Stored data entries
──────
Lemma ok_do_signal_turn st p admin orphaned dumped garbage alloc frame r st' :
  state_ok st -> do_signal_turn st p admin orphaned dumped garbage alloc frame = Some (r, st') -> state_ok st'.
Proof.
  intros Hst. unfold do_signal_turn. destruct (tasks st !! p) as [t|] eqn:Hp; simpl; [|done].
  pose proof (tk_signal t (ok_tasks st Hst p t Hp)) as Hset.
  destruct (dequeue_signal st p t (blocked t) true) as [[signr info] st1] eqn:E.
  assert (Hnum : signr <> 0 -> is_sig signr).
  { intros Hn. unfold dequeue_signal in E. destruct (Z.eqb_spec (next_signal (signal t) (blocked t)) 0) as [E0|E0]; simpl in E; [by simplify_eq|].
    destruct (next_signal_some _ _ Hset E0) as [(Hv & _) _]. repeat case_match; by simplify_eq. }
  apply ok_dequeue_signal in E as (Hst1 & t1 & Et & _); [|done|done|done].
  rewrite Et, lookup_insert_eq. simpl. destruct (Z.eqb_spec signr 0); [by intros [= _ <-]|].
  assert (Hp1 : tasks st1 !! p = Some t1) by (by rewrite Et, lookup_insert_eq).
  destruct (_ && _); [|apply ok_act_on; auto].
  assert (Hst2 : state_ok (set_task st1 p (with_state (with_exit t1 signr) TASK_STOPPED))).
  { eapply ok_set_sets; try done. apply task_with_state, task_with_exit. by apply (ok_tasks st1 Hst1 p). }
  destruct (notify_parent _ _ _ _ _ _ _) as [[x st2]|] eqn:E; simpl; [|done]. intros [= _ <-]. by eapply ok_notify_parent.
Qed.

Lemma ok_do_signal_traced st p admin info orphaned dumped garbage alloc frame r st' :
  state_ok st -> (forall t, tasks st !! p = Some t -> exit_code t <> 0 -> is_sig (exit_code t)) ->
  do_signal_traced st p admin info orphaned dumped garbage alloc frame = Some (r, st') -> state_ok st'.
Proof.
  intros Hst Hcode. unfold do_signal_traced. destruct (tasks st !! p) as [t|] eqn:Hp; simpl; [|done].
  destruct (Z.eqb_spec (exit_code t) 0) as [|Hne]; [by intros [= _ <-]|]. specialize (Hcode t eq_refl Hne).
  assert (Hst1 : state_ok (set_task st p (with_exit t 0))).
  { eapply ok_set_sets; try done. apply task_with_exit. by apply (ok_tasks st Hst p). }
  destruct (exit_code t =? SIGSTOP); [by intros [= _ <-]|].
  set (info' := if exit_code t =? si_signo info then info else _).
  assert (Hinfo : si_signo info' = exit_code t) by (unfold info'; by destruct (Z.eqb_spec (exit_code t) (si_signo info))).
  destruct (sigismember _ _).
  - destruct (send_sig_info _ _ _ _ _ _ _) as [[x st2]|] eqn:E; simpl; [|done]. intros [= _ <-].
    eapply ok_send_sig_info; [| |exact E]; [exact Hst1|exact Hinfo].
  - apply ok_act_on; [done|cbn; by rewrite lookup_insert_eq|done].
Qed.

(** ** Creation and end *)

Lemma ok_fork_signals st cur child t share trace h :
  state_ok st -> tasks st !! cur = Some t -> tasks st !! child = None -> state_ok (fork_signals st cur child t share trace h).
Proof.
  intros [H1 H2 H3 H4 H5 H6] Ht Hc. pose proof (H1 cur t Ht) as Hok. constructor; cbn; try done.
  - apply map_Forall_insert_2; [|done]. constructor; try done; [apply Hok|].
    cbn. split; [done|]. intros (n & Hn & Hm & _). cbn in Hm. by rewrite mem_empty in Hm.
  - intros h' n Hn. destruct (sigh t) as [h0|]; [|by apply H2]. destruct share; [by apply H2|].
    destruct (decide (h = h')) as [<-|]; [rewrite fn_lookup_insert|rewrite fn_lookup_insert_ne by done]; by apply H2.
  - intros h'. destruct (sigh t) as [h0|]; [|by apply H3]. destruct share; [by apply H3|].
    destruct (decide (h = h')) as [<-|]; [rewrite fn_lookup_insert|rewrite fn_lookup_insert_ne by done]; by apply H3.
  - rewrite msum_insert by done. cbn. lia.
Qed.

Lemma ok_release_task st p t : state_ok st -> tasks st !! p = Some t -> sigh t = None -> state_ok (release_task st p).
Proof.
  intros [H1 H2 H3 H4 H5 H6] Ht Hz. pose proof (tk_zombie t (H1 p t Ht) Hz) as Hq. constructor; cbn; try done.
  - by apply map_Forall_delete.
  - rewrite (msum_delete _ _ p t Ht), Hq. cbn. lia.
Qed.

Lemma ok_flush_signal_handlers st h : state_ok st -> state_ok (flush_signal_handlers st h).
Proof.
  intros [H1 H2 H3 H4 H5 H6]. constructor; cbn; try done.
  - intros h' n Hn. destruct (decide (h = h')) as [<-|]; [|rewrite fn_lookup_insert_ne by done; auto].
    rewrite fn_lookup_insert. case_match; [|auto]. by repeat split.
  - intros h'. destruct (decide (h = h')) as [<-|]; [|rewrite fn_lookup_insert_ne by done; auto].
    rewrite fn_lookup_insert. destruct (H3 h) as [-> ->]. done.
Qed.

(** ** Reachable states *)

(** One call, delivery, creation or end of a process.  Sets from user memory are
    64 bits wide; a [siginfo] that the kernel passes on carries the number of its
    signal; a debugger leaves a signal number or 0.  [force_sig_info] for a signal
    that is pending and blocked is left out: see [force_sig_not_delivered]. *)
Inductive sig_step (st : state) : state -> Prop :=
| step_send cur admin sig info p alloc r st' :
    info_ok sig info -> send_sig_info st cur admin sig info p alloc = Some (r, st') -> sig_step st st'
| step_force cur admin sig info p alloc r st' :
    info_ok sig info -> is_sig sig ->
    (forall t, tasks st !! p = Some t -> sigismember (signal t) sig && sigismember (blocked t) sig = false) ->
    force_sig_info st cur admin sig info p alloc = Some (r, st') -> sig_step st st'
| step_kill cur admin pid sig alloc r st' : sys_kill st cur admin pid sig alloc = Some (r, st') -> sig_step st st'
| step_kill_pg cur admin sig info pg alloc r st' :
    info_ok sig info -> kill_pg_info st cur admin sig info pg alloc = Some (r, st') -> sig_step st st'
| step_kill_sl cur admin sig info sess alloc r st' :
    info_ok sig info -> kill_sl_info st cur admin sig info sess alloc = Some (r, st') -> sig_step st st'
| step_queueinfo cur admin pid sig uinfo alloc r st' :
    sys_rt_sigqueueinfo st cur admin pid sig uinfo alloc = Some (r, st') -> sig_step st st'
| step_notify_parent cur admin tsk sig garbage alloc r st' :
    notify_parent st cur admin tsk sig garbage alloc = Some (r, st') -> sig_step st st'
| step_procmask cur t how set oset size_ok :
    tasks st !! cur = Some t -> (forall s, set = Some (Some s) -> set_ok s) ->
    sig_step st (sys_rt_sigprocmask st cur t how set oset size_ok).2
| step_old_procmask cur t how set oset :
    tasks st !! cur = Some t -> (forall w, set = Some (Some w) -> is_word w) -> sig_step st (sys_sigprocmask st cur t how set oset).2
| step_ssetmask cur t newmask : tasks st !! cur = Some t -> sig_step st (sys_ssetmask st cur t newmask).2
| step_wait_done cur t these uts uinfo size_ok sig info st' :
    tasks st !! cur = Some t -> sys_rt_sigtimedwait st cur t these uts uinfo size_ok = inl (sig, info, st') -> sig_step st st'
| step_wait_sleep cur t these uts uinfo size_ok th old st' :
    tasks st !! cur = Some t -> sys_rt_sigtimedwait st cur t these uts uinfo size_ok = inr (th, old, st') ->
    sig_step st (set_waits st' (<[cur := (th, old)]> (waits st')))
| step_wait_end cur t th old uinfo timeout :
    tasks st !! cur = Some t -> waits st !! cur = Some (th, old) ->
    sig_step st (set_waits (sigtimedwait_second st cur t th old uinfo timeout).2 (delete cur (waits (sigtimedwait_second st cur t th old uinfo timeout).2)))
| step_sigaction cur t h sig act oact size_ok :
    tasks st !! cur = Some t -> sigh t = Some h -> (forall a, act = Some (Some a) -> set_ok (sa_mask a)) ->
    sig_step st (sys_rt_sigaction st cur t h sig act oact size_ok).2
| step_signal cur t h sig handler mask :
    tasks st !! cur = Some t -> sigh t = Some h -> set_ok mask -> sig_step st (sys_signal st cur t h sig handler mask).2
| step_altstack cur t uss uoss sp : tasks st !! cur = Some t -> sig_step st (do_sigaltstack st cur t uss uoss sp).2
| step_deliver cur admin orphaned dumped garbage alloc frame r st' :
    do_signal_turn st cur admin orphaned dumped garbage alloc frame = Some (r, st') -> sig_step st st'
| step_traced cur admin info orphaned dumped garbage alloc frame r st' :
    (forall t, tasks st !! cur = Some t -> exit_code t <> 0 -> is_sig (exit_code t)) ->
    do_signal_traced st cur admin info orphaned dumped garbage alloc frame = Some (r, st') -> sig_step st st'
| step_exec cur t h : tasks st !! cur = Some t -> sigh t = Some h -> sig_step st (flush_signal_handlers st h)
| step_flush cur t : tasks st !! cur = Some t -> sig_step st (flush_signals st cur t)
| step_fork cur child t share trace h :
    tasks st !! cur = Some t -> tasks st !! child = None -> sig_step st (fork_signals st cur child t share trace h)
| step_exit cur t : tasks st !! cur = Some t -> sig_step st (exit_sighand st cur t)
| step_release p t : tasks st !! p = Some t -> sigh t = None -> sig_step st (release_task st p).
──────
* _Directions_
Look back at the entries above. Retype the line with "destruct (sigismember _ _).", the line with "by apply H2.", and all lines in between.

* _Answer section_
  destruct (sigismember _ _).
  - destruct (send_sig_info _ _ _ _ _ _ _) as [[x st2]|] eqn:E; simpl; [|done]. intros [= _ <-].
    eapply ok_send_sig_info; [| |exact E]; [exact Hst1|exact Hinfo].
  - apply ok_act_on; [done|cbn; by rewrite lookup_insert_eq|done].
Qed.

(** ** Creation and end *)

Lemma ok_fork_signals st cur child t share trace h :
  state_ok st -> tasks st !! cur = Some t -> tasks st !! child = None -> state_ok (fork_signals st cur child t share trace h).
Proof.
  intros [H1 H2 H3 H4 H5 H6] Ht Hc. pose proof (H1 cur t Ht) as Hok. constructor; cbn; try done.
  - apply map_Forall_insert_2; [|done]. constructor; try done; [apply Hok|].
    cbn. split; [done|]. intros (n & Hn & Hm & _). cbn in Hm. by rewrite mem_empty in Hm.
  - intros h' n Hn. destruct (sigh t) as [h0|]; [|by apply H2]. destruct share; [by apply H2|].
    destruct (decide (h = h')) as [<-|]; [rewrite fn_lookup_insert|rewrite fn_lookup_insert_ne by done]; by apply H2.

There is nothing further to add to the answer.